South Africa’s progressive earnings tax system, the place greater earners are taxed at a better fee, is designed to realize wealth redistribution, but in addition they present that girls’s ranges of taxable earnings are nonetheless a lot decrease than these of males, with girls making up solely 14% of the earners within the highest bracket. This disparity is symptomatic of the nation’s historic gender pay hole and socio-economic inequalities.
I additionally analysed the impression of Vat, the nation’s second-largest tax income stream, and would argue that as a consumption tax it falls disproportionately on girls.
As major caregivers and customarily carrying extra of the duty for collective family wants corresponding to meals, well being and schooling, girls spend a higher share of their already decrease earnings on these wants, and thus carry a higher burden of Vat contributions.
I suggest that authorities take into account increasing the zero-rating of Vat on items and companies that help households, in addition to incorporating parts of affirmative motion in favour of ladies into the earnings tax rules.
These might embrace greater tax thresholds for ladies, tax breaks for female-owned companies, decreased tax charges on property owned by girls, and tax deductions for childcare prices.
Re-introducing the kid tax rebate that was out there pre-1994 ought to be thought-about, she mentioned, as a type of tax reduction for childcare prices. Capping the rebate by earnings degree and means-testing would guarantee equitable therapy, making certain that these in greater tax brackets don’t profit unfairly.
On the federal government expenditure facet, it ought to be famous under-resourced public companies corresponding to well being and schooling usually resulted in girls and women having to tackle unpaid or low-paid care work. Broadening entry to free or inexpensive healthcare, schooling, water and social safety, or by means of social funds (grants) for care work, would liberate extra girls to earn an honest earnings.
Fiscal coverage can, and will, be used to redress gender inequities and help the nation’s broader transformation agenda.
Women’s Report editor Prof Anita Bosch, the analysis chair for Women at Work at Stellenbosch Business School, mentioned the 2022 report analyses South Africa’s fiscal insurance policies by the lens of gender fairness. Although women and men are handled the identical “on paper” concerning taxation, retirement funds and social grants, the insurance policies in apply create life-long monetary inequality for ladies.

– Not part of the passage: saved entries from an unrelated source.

Definition bind {E A B} (m : Eff E A) (k : A -> Eff E B) : Eff E B :=
  match m with
  | (t, Returned a) => let '(t', r) := k a in ((t ++ t')%list, r)
  | (t, Thrown e) => (t, Thrown e)
  end.

Definition emit {E} (ev : E) : Eff E unit := ([ev], Returned tt).

Definition throw {E A} (e : JsError) : Eff E A := ([], Thrown e).

(** [try { body } catch (error) { handler error }] *)
Definition try_catch {E A} (body : Eff E A) (handler : JsError -> Eff E A) : Eff E A :=
  match body with
  | (t, Returned a) => (t, Returned a)
  | (t, Thrown e) => let '(t', r) := handler e in ((t ++ t')%list, r)
  end.

Definition trace {E A} (m : Eff E A) : list E := fst m.
Definition outcome {E A} (m : Eff E A) : Outcome A := snd m.

End Js.

(** [Eff E] is a monad; sequencing is written with stdpp's notation,
    [x ← m; k] and [m;; k]. *)
#[export] Instance eff_ret {E} : MRet (Js.Eff E) := fun _ a => Js.ret a.
#[export] Instance eff_bind {E} : MBind (Js.Eff E) := fun _ _ k m => Js.bind m k.

(** ** The connectivity-test endpoint, [pages/api/storage/test-s3.ts] *)

Module TestS3.
Import Js.

(** The part of a [NextApiRequest] the handler reads. *)
Record Request : Type := mkRequest { method : string; body : JsValue }.

(** The options object passed to [new S3Client]. *)
Record Credentials : Type :=
  mkCredentials { accessKeyId : JsValue; secretAccessKey : JsValue }.

Record S3ClientConfig : Type := mkS3ClientConfig {
  endpoint : JsValue;
  region : JsValue;
  credentials : Credentials;
  forcePathStyle : JsValue
}.

(** The input of [new HeadBucketCommand]. *)
Record HeadBucketCommand : Type := mkHeadBucket { Bucket : JsValue }.

(** The two shapes of JSON the handler answers with. *)
Inductive ResponseBody : Type :=
  | ErrorJson (error : string)
  | ResultJson (success : bool) (message : string).

(** What the handler does to the outside world, in order. *)
Inductive Event : Type :=
  | EvRunMiddleware (m : string)
  | EvNewS3Client (cfg : S3ClientConfig)
  | EvSend (cfg : S3ClientConfig) (cmd : HeadBucketCommand)
  | EvConsoleError (label : string) (e : JsError)
  | EvRespond (status : Z) (json : ResponseBody).
(** * woodwork: the column accessor (woodwork/column_accessor.py)

    A shallow embedding of [WoodworkColumnAccessor], the object that attaches
    a schema (logical type, semantic tags, description, metadata) to one
    pandas Series, together with the properties of its initialisation, of its
    property getters and setters, and of its equality.

    The accessor is a Python object with two attributes, [_series] and
    [_schema]; methods are modelled in a state and error monad over that
    object.  Python dictionaries are finite maps with string keys. *)

From stdpp Require Import gmap strings list fin_maps.
From Stdlib Require Import ZArith.

Set Warnings "-register-all".
Local Open Scope string_scope.

(** ** Python values *)

(** The fragment of Python's values that reaches the accessor as an argument:
    [None], booleans, integers, strings, lists, sets of strings, dictionaries
    with string keys, and arbitrary other objects, told apart by identity. *)
Inductive PyValue :=
  | PyNone
  | PyBool (b : bool)
  | PyInt (z : Z)
  | PyStr (s : string)
  | PyList (l : list PyValue)
  | PySet (s : gset string)
  | PyDict (d : gmap string PyValue)
  | PyObject (id : positive).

Bosch mentioned the report offers a deeper understanding of “the myriad balls that women have to juggle, trying to progress while also providing”.
“This edition of the Women’s Report shows that greater consideration of the facts of life in South Africa that hamper women’s advancement is needed in fiscal policy-making. Such an approach, covering tax, social grants, retirement funding and gender-based budgeting, should aim to halt the downward spiral of odds that progressively stack up against women as they navigate life.”
“Without such informed and dedicated action and targeted fairness, addressing the plight of the poorest of the poor and eradicating the cycle of poverty for the current generation of children, will remain merely a noble aspiration,” she mentioned.
Download the 2022 Women’s Report here
Dr Lee-Ann Steenkamp is head of the Postgraduate Diploma in Financial Planning at Stellenbosch Business School.